Thermal properties of polysaccharides at low moisture: Part 3 — Comparative behaviour of guar gum and dextran

Abstract

The behaviour of polysaccharides under conditions of limited water is poorly understood. By contrast, properties of polysaccharides in dilute aqueous environments are reasonably well understood. In particular, generalities of rheological behaviour exist for a large number of polysaccharides (Morris et al., 1981; Morris, 1995) consistent with a random coil configuration and structuring via volume occupancy augmented (at sufficiently high concentrations) by interpolymer entanglement (Ferry, 1970; Graesley, 1974). More specific interactions between polymers in aqueous environments can result in a range of more permanent structures such as gels (Morris, 1995; Gidley and Robinson, 1990). Dextran and guar gum have very different chemical structures (backbones based on (1→6) linked α-d-glucose and (l→4) linked β-d-mannose, respectively), but are both neutral polymers with solution rheologies characteristic of random coils (Morris et al., 1981).

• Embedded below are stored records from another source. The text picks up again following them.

Lemma init_short_rows_witness :
  ∃ t, VoteTable.init [[Some 1; Some 2]; [Some 1]] ["A"; "B"]%string = Ok t ∧
       VoteTable.N_candidates t = 2%nat ∧
       VoteTable.names t ≡ₚ ["A"%string] ∧
       length (VoteTable.votes t) = 2%nat ∧
       Forall (fun b => length b = 1%nat) (VoteTable.votes t).
Proof.
apply (init_short_rows [[Some 1; Some 2]; [Some 1]] ["A"; "B"]%string 1).
- done.
- lia.
- repeat constructor; simpl; lia.
- apply Exists_cons_tl, Exists_cons_hd. reflexivity.
Defined.

(** ** The normal form is determined by the order of the votes *)

Section Characterisation.

Lemma cmp_vi_Eq (p q : vote * nat) : cmp_vi p q = Eq → p = q.
Proof.
destruct p as [[a|] i], q as [[b|] j]; unfold cmp_vi, cmp_pair; simpl; try done.
- destruct (Z.compare_spec a b) as [->| |]; [|done..].
  intros H%Nat.compare_eq_iff. by subst.
- intros H%Nat.compare_eq_iff. by subst.
Qed.

Lemma ranked_increasing (l : list vote) p q x y :
  ranked l !! p = Some x → ranked l !! q = Some y → (p < q)%nat → cmp_vi x y = Lt.
Proof.
intros Hp Hq Hlt.
pose proof (StronglySorted_lookup _ _ _ _ _ _ (ranked_StronglySorted l) Hp Hq Hlt) as Hle.
unfold le_of in Hle. destruct (cmp_vi x y) eqn:E; [|done..].
apply cmp_vi_Eq in E as ->. exfalso.
assert (p = q); [|lia].
apply (NoDup_lookup (snd <$> ranked l) p q y.2); [apply ranked_NoDup|..].
- by rewrite list_lookup_fmap, Hp.
- by rewrite list_lookup_fmap, Hq.
Qed.

(** The ranks keep the order of the raw values, equal values by position. *)
Lemma get_rank_order_order (l : list vote) i j a b :
  l !! i = Some (Some a) → l !! j = Some (Some b) →
  cmp_vi (Some a, i) (Some b, j) = Lt →
  ∃ ra rb, get_rank_order l !! i = Some (Some ra) ∧
           get_rank_order l !! j = Some (Some rb) ∧ ra < rb.
Proof.
intros Ha Hb Hlt.
destruct (get_rank_order_Some _ _ _ Ha) as (p & _ & Hp & Hga).
destruct (get_rank_order_Some _ _ _ Hb) as (q & _ & Hq & Hgb).
eexists _, _. split; [done|]. split; [done|].
destruct (decide (p < q)%nat) as [|Hge]; [lia|]. exfalso.
destruct (decide (p = q)) as [->|Hne].
- rewrite Hp in Hq. injection Hq as -> ->.
  unfold cmp_vi, cmp_pair in Hlt. simpl in Hlt.
  by rewrite Z.compare_refl, Nat.compare_refl in Hlt.
- pose proof (ranked_increasing l q p _ _ Hq Hp ltac:(lia)) as Hgt.
  rewrite cmp_vi_antisym, Hlt in Hgt. done.
Qed.

(** A dense list with the abstentions of [l] that orders the slots as [l]
    does is the normal form of [l]. *)
Lemma get_rank_order_unique (l d : list vote) :
  Forall2 (fun x y : vote => is_Some x ↔ is_Some y) d l →
  dense d →
  (∀ i j a b a' b',
     l !! i = Some (Some a) → l !! j = Some (Some b) →
     d !! i = Some (Some a') → d !! j = Some (Some b') →
     cmp_vi (Some a, i) (Some b, j) = Lt → a' < b') →
  get_rank_order l = d.
Proof.
intros Hsome Hd Hord.
set (dv := fun k : nat => match d !! k with Some (Some v) => v | _ => 0 end).
set (vals := (fun p : vote * nat => dv p.2) <$> ranked l).
assert (∀ q x k, ranked l !! q = Some (x, k) →
                 ∃ a a', x = Some a ∧ l !! k = Some (Some a) ∧
                         d !! k = Some (Some a') ∧ vals !! q = Some a') as Hel.
{ intros q x k Hq. apply list_elem_of_lookup_2 in Hq as Hin.
  apply elem_of_ranked in Hin as [[a ->] Hk].
  destruct (Forall2_lookup_r _ _ _ _ _ Hsome Hk) as (y & Hy & Hiff).
  destruct (proj2 Hiff ltac:(by eexists)) as [a' ->].
  exists a, a'. split_and!; [done..|].
  unfold vals. rewrite list_lookup_fmap, Hq. simpl. unfold dv. by rewrite Hy. }
assert (∀ q v, vals !! q = Some v → ∃ x k, ranked l !! q = Some (x, k)) as Hval.
{ intros q v Hq. unfold vals in Hq. rewrite list_lookup_fmap in Hq.
  destruct (ranked l !! q) as [[x k]|]; [by eexists _, _|done]. }
assert (∀ q v, vals !! q = Some v → v = Z.of_nat q + 1) as Hpos.
{ apply increasing_range.
  - intros p q x y Hx Hy Hlt.
    destruct (Hval _ _ Hx) as (ex & i & Hi). destruct (Hval _ _ Hy) as (ey & j & Hj).
    pose proof (ranked_increasing l p q _ _ Hi Hj Hlt) as Hcmp.
    destruct (Hel _ _ _ Hi) as (a & a' & -> & Hla & Hda & Hva).
    destruct (Hel _ _ _ Hj) as (b & b' & -> & Hlb & Hdb & Hvb).
    assert (x = a') as -> by congruence. assert (y = b') as -> by congruence.
    exact (Hord i j a b a' b' Hla Hlb Hda Hdb Hcmp).
  - apply Forall_forall. intros v [q Hq]%list_elem_of_lookup_1.
    destruct (Hval _ _ Hq) as (x & k & Hk).
    destruct (Hel _ _ _ Hk) as (a & a' & -> & Hla & Hda & Hva).
    assert (v = a') as -> by congruence.
    destruct Hd as [_ Hr]. rewrite Forall_forall in Hr.
    unfold vals. rewrite length_fmap, ranked_length.
    rewrite <- (Forall2_filter_length _ _ _ _ Hsome).
    apply (Hr (Some a')); [|done]. by eapply list_elem_of_lookup_2. }
apply list_eq. intros i.
destruct (l !! i) as [[a|]|] eqn:Hi.
- destruct (get_rank_order_Some _ _ _ Hi) as (r & _ & Hr & ->).
  destruct (Hel _ _ _ Hr) as (? & a' & _ & _ & Hda & Hva).
  rewrite Hda. by rewrite (Hpos _ _ Hva).
- rewrite (get_rank_order_None _ _ Hi).
  destruct (Forall2_lookup_r _ _ _ _ _ Hsome Hi) as (y & Hy & Hiff).
  rewrite Hy. destruct y as [y|]; [|done]. by destruct (proj1 Hiff ltac:(by eexists)).
- rewrite (proj2 (lookup_ge_None _ _)), (proj2 (lookup_ge_None _ _)); [done|..].
  + rewrite (Forall2_length _ _ _ Hsome). by apply lookup_ge_None.
  + rewrite get_rank_order_length. by apply lookup_ge_None.
Qed.
End Characterisation.
Lemma for_each_bind {S T} (f : S → list T) (body : T → World → outcome)
    (v : list S) (w : World) :
  for_each (λ x, for_each body (f x)) v w = for_each body (v ≫= f) w.
Proof.
  revert w. induction v as [|x v IH]; intros w; [done|].
  rewrite bind_cons, for_each_app. cbn. unfold seq.
  destruct (for_each body (f x) w) as [w'| |]; [|done..].
  apply IH.
Qed.

#[local] Instance grows_preorder : PreOrder grows.
Proof.
  split.
  - intros w. by split.
  - intros w1 w2 w3 [Hl1 Hi1 Hd1 Hb1 Ht1] [Hl2 Hi2 Hd2 Hb2 Ht2]. split.
    + congruence.
    + congruence.
    + by etrans.
    + lia.
    + by etrans.
Qed.

Lemma appends_skip : appends skip.
Proof. intros w. cbn. reflexivity. Qed.

Lemma appends_seq a1 a2 : appends a1 → appends a2 → appends (a1 ;; a2)%act.
Proof.
  intros H1 H2 w. unfold seq. specialize (H1 w).
  destruct (a1 w) as [w1| |]; [|done..].
  specialize (H2 w1). destruct (a2 w1); [by etrans..|done].
Qed.

Lemma appends_for_each {T} (body : T → World → outcome) (v : list T) :
  (∀ x, x ∈ v → appends (body x)) → appends (for_each body v).
Proof.
  induction v as [|x v IH]; intros Hb; [apply appends_skip|].
  cbn. apply appends_seq.
  - apply Hb, elem_of_cons. by left.
  - apply IH. intros y Hy. apply Hb, elem_of_cons. by right.
Qed.

(** ** The dispatch paths only append *)

Section DispatchFrame.
Context `{G : GrowthPolicy}.

Lemma appends_post e : appends (post e).
Proof.
  intros w. cbn. unfold emplace_back.
  destruct (decide _) as [Hlt|Hge]; split; cbn; try done.
  - by apply prefix_app_r.
  - by apply prefix_app_r.
  - lia.
Qed.

Lemma appends_record_call name v : appends (record_call name v).
Proof. intros w. split; cbn; try done. by apply prefix_app_r. Qed.

Lemma appends_call t v : appends (call t v).
Proof.
  apply appends_seq; [apply appends_record_call|].
  apply appends_for_each. intros e _. apply appends_post.
Qed.

Lemma appends_execute c e : appends (execute c e).
Proof.
  unfold execute. destruct (cb c) as [t|]; [|apply appends_skip].
  destruct (decide _); [apply appends_call|].
  intros w. cbn. reflexivity.
Qed.

Lemma appends_run_calls cs e : appends (run_calls cs e).
Proof. apply appends_for_each. intros c _. apply appends_execute. Qed.

Lemma appends_dispatch els e : appends (dispatch els e).
Proof. apply appends_for_each. intros el _. apply appends_run_calls. Qed.

Lemma appends_immediate_any ev e : appends (immediate_any ev e).
Proof.
  intros w. unfold immediate_any.
  destruct (m_listeners (bus w) !! ev) as [els|]; [apply appends_dispatch|].
  reflexivity.
Qed.

Lemma appends_emit_each pes : appends (emit_each pes).
Proof. apply appends_for_each. intros pe _. apply appends_immediate_any. Qed.

Lemma dispatch_flatten els e w :
  dispatch els e w = run_calls (els ≫= calls) e w.
Proof. unfold dispatch, run_calls. apply for_each_bind. Qed.

(** Posting returns and leaves the trace alone. *)
Lemma for_each_post_done es w :
  ∃ w', for_each post es w = Done w' ∧ trace w' = trace w.
Proof.
  revert w. induction es as [|e es IH]; intros w; [by exists w|].
  cbn. unfold seq. cbn.
  destruct (IH {| bus := set_postponded
                    (emplace_back {| pe_id := event_id e; pe_event := to_any e |}
                       (m_postpondedEvents (bus w))) (bus w);
                  trace := trace w |}) as (w' & -> & Ht).
  by exists w'.
Qed.
(** * Supacache: a shallow embedding of the caching worker

    The development follows the three source files of the worker:
    [src/index.ts] (request handler, TTL parsing, eligibility policy, D1
    store adapter), [src/crypto.ts] (AES-GCM envelope) and [src/gzip.ts]
    (GZIP + base64 stage).

    Conventions.
    - A JavaScript string is the list of its UTF-16 code units ([list N]).
    - A [Uint8Array] / [ArrayBuffer] is a [list ascii] (8-bit bytes).
    - A JavaScript number is [NaN] or an integer [Num z]; the model is exact
      for the safe-integer range, which covers every value the handler
      computes from decimal header text below 2^53.
    - Promise rejection and [throw] are [None] in an [option] result.
    - Built-ins of the platform that are pure functions of their input
      (string search, [parseInt], [btoa]/[atob], [TextEncoder]/[TextDecoder],
      MD5, [Date.prototype.toISOString], SQLite's [CURRENT_TIMESTAMP] text and
      text comparison) are defined here so that every definition computes.
    - Third-party and host capabilities ([compress-json], [pako], [JSON],
      AES-GCM of [crypto.subtle], the upstream [fetch]) are the fields of the
      [Runtime] class; what is assumed about them is collected in
      [RuntimeLaws] and always appears as an explicit hypothesis. *)

From Stdlib Require Import ZArith NArith List String Ascii Bool Lia DecimalPos.
From stdpp Require Import gmap.
Import ListNotations.

(** ** JavaScript strings *)

Abbreviation jsstring := (list N) (only parsing).
Abbreviation bytes := (list ascii) (only parsing).

(** A string literal of the source, as code units. *)
Definition js (s : string) : jsstring :=
  map N_of_ascii (list_ascii_of_string s).

(** [s.startsWith(p)] *)
Fixpoint startsWith (p s : jsstring) : bool :=
  match p, s with
  | [], _ => true
  | _ :: _, [] => false
  | a :: p', b :: s' => (a =? b)%N && startsWith p' s'
  end.

(** [s.includes(p)] *)
Fixpoint includes (s p : jsstring) : bool :=
  startsWith p s ||
  match s with
  | [] => false
  | _ :: s' => includes s' p
  end.

(** The longest prefix whose units satisfy [f], and the rest. *)
Fixpoint span (f : N -> bool) (s : jsstring) : jsstring * jsstring :=
  match s with
  | [] => ([], [])
  | c :: s' =>
      if f c then let '(a, b) := span f s' in (c :: a, b) else ([], s)
  end.

(** [s.split(sep)] for a one-unit separator. *)
Fixpoint split_on (sep : N) (s : jsstring) : list jsstring :=
  match s with
  | [] => [[]]
  | c :: s' =>
      if (c =? sep)%N then [] :: split_on sep s'
      else match split_on sep s' with
           | [] => [[c]]
           | f :: fs => (c :: f) :: fs
           end
  end.

(** [parts.join(sep)] *)
Fixpoint join (sep : jsstring) (parts : list jsstring) : jsstring :=
  match parts with
  | [] => []
  | [p] => p
  | p :: ps => p ++ sep ++ join sep ps
  end.

(** ASCII lower-casing, as applied to header names. *)
Definition lower_unit (c : N) : N :=
  if ((65 <=? c) && (c <=? 90))%N then (c + 32)%N else c.

Definition toLowerCase (s : jsstring) : jsstring := map lower_unit s.
(** With more fuel than the distance between the iterators, running out of
    fuel is divergence. *)
Lemma search_None_diverges (fuel : nat) (oob : PLOT_ID) (l : list PLOT_ID)
    (thisOrder : Z) (begin end_ : nat) (beginOrder endOrder : Z) :
  end_ - begin < fuel → begin < end_ →
  beginOrder = getPlotType (deref oob l begin) →
  search fuel oob l thisOrder begin end_ beginOrder endOrder = None →
  ∀ fuel', search fuel' oob l thisOrder begin end_ beginOrder endOrder = None.
Proof using Type.
  revert begin end_ beginOrder endOrder.
  induction fuel as [|fuel IH]; intros b e bo eo Hfuel Hlt Hbo Hs; [lia|].
  destruct (decide (bo = eo)) as [<-|Hne];
    [by rewrite search_exit in Hs|].
  rewrite search_S in Hs by done. cbv zeta in Hs.
  pose proof (middle_bounds b e Hlt) as Hm.
  destruct (decide (b + (e - b) / 2 = b)) as [Hmb|Hmb].
  - rewrite Hmb, <- Hbo in Hs.
    destruct (decide (bo > thisOrder)%Z) as [Hgt|Hle].
    + intros fuel'. by apply search_stuck.
    + by rewrite search_exit in Hs.
  - assert (∀ fuel',
      (if decide (getPlotType (deref oob l (b + (e - b) / 2)) > thisOrder)%Z
       then search fuel' oob l thisOrder (b + (e - b) / 2) e
              (getPlotType (deref oob l (b + (e - b) / 2))) eo
       else search fuel' oob l thisOrder b (b + (e - b) / 2) bo
              (getPlotType (deref oob l (b + (e - b) / 2)))) = None) as Hall.
    { destruct (decide (_ > _)%Z); intros fuel';
        (eapply IH; [| | |exact Hs]; [lia|lia|done]). }
    intros [|fuel']; [by apply search_O|].
    rewrite search_S by done. apply Hall.
Qed.

(** On a vector whose plots all have the plot type of the inserted plot,
    one iteration is enough and the plot goes to the front. *)
Lemma addPlot_homogeneous (fuel : nat) (oob : PLOT_ID) (c : Canvas)
    (plotID : PLOT_ID) :
  1 ≤ fuel → plots c ≠ [] →
  Forall (λ p, getPlotType p = getPlotType plotID) (plots c) →
  addPlot fuel oob c plotID
    = Some (set_plots c (plotID :: plots c), Ok tt).
Proof using Type.
  intros Hfuel Hne Hall. unfold addPlot.
  assert (0 < length (plots c)) as Hlen
    by (destruct (plots c); [done|simpl; lia]).
  destruct (decide (length (plots c) = 0)) as [?|_]; [lia|].
  assert (∀ i, i < length (plots c) →
    getPlotType (deref oob (plots c) i) = getPlotType plotID) as Hin.
  { intros i Hi. destruct (lookup_lt_is_Some_2 _ _ Hi) as [y Hy].
    unfold deref. rewrite Hy. simpl.
    exact (Forall_lookup_1 _ _ _ _ Hall Hy). }
  cbv zeta. rewrite (Hin 0 Hlen).
  assert (search fuel oob (plots c) (getPlotType plotID) 0 (length (plots c))
            (getPlotType plotID)
            (getPlotType (deref oob (plots c) (length (plots c))))
          = Some (0, getPlotType plotID)) as ->.
  { destruct (decide (getPlotType plotID
                      = getPlotType (deref oob (plots c) (length (plots c)))))
      as [<-|Hoob]; [apply search_exit|].
    destruct fuel as [|fuel]; [lia|].
    rewrite search_S by done. cbv zeta.
    pose proof (middle_bounds 0 (length (plots c)) Hlen) as Hm.
    rewrite Hin by lia.
    destruct (decide (_ > _)%Z); [lia|apply search_exit]. }
  destruct (decide (_ ≠ _)); done.
Qed.

(** With plots of one plot type only, every call returns: the trace has one
    canvas for each operation. *)
Lemma run_complete (fuel : nat) (c : Canvas) (ops : list op) (t : Z) :
  1 ≤ fuel →
  Forall (λ p, getPlotType p = t) (plots c) →
  Forall (λ o, match o with
               | AddPlot plotID _ => getPlotType plotID = t
               | RemovePlot _ => True
               end) ops →
  length (run fuel c ops) = length ops.
Proof using Type.
  intros Hfuel. revert c.
  induction ops as [|o ops IH]; intros c Hc Hops; simpl; [done|].
  apply Forall_cons in Hops as [Ho Hops].
  destruct o as [plotID oob|plotID]; simpl.
  - destruct (decide (plots c = [])) as [Hnil|Hnil].
    + unfold addPlot. rewrite Hnil. simpl. unfold setAxisType. simpl.
      destruct (getPlotAxisType plotID); simpl; f_equal; apply IH; try done;
        simpl; by constructor.
    + rewrite addPlot_homogeneous; [|done|done|].
      * simpl. f_equal. apply IH; [|done]. simpl. by constructor.
      * eapply Forall_impl; [exact Hc|]. simpl. congruence.
  - f_equal. apply IH; [|done]. unfold removePlot.
    destruct (list_find _ _) as [[it x]|]; [|done]. simpl.
    by apply Forall_delete.
Qed.

(** ** Axis types at construction *)

Lemma addPlot_axisType (fuel : nat) (oob : PLOT_ID) (c c' : Canvas)
    (plotID : PLOT_ID) :
  axisType c = Some (getPlotAxisType plotID) →
  addPlot fuel oob c plotID = Some (c', Ok tt) →
  axisType c' = axisType c.
Proof using Type.
  intros Hax. unfold addPlot.
  destruct (decide (length (plots c) = 0)) as [Hlen|Hlen].
  - unfold setAxisType; simpl.
    destruct (getPlotAxisType plotID); intros [= <-]; simpl; done.
  - destruct (search _ _ _ _ _ _ _ _) as [[b bo]|]; [|done].
    destruct (decide (_ ≠ _)); intros [= <-]; done.
Qed.

Lemma Canvas_loop_mismatch (fuel : nat) (oob : nat → PLOT_ID) (i : nat)
    (c : Canvas) (ids : list PLOT_ID) (a : AXIS_TYPE) (r : result Canvas) :
  axisType c = Some a →
  (∃ p, p ∈ ids ∧ getPlotAxisType p ≠ a) →
  Canvas_loop fuel oob i c ids = Some r →
  ∃ e, r = LogicError e.
Proof using Type.
  revert i c. induction ids as [|plotID rest IH]; intros i c Hax [p [Hp Hpa]].
  - by apply elem_of_nil in Hp.
  - simpl. destruct (decide (_ ≠ _)) as [_|Heq]; [intros [= <-]; eauto|].
    apply dec_stable in Heq.
    destruct (addPlot fuel (oob i) c plotID) as [[c' [[]|e]]|] eqn:Hadd;
      [|intros [= <-]; eauto|done].
    apply IH.
    + erewrite addPlot_axisType; [exact Hax|exact Heq|exact Hadd].
    + exists p. split; [|done].
      apply elem_of_cons in Hp as [->|Hp]; [|done].
      rewrite Hax in Heq. congruence.
Qed.

Lemma Canvas_loop_terminates (fuel : nat) (oob : nat → PLOT_ID) (i : nat)
    (c : Canvas) (ids : list PLOT_ID) (t : Z) :
  1 ≤ fuel →
  Forall (λ p, getPlotType p = t) (plots c) →
  Forall (λ p, getPlotType p = t) ids →
  ∃ r, Canvas_loop fuel oob i c ids = Some r.
Proof using Type.
  intros Hfuel. revert i c.
  induction ids as [|plotID rest IH]; intros i c Hc Hids; simpl; [eauto|].
  apply Forall_cons in Hids as [Ht Hrest].
  destruct (decide (_ ≠ _)) as [_|_]; [eauto|].
  destruct (decide (plots c = [])) as [Hnil|Hnil].
  - unfold addPlot. rewrite Hnil. simpl.
    unfold setAxisType; simpl.
    destruct (getPlotAxisType plotID); eauto.
    apply IH; [|done]. simpl. by constructor.
  - rewrite addPlot_homogeneous; [|done|done|].
    + apply IH; [|done]. simpl. by constructor.
    + eapply Forall_impl; [exact Hc|]. simpl. congruence.
Qed.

The main difference between them lies in the chain stiffness (persistence) which is markedly greater for guar due to the two-bond equatorial-equatorial linkage between monomers compared with the three-bond linkage for dextran (Rees et al., 1982; Burton and Brant, 1983). Detailed rheological characterisation of guar gum solutions (Robinson, Ross-Murphy and Morris, 1982; Richardson and Ross-Murphy, 1987) shows that the system is sufficiently ideal to be related quantitatively to molecular shape parameters. The only deviation from this ideal behaviour is in the consequence of entanglement on viscosity which is somewhat greater for guar than for other random coil polymers (Morris et al., 1981; Robinson, Ross-Murphy and Morris, 1982) probably due to short lived interpolymer associations (Goycoolea, Morris and Gidley, 1995).

For Parts 1 and 2, see Appelqvist et al. (1993) and Cooke, Gidley and Hedges (1996), respectively.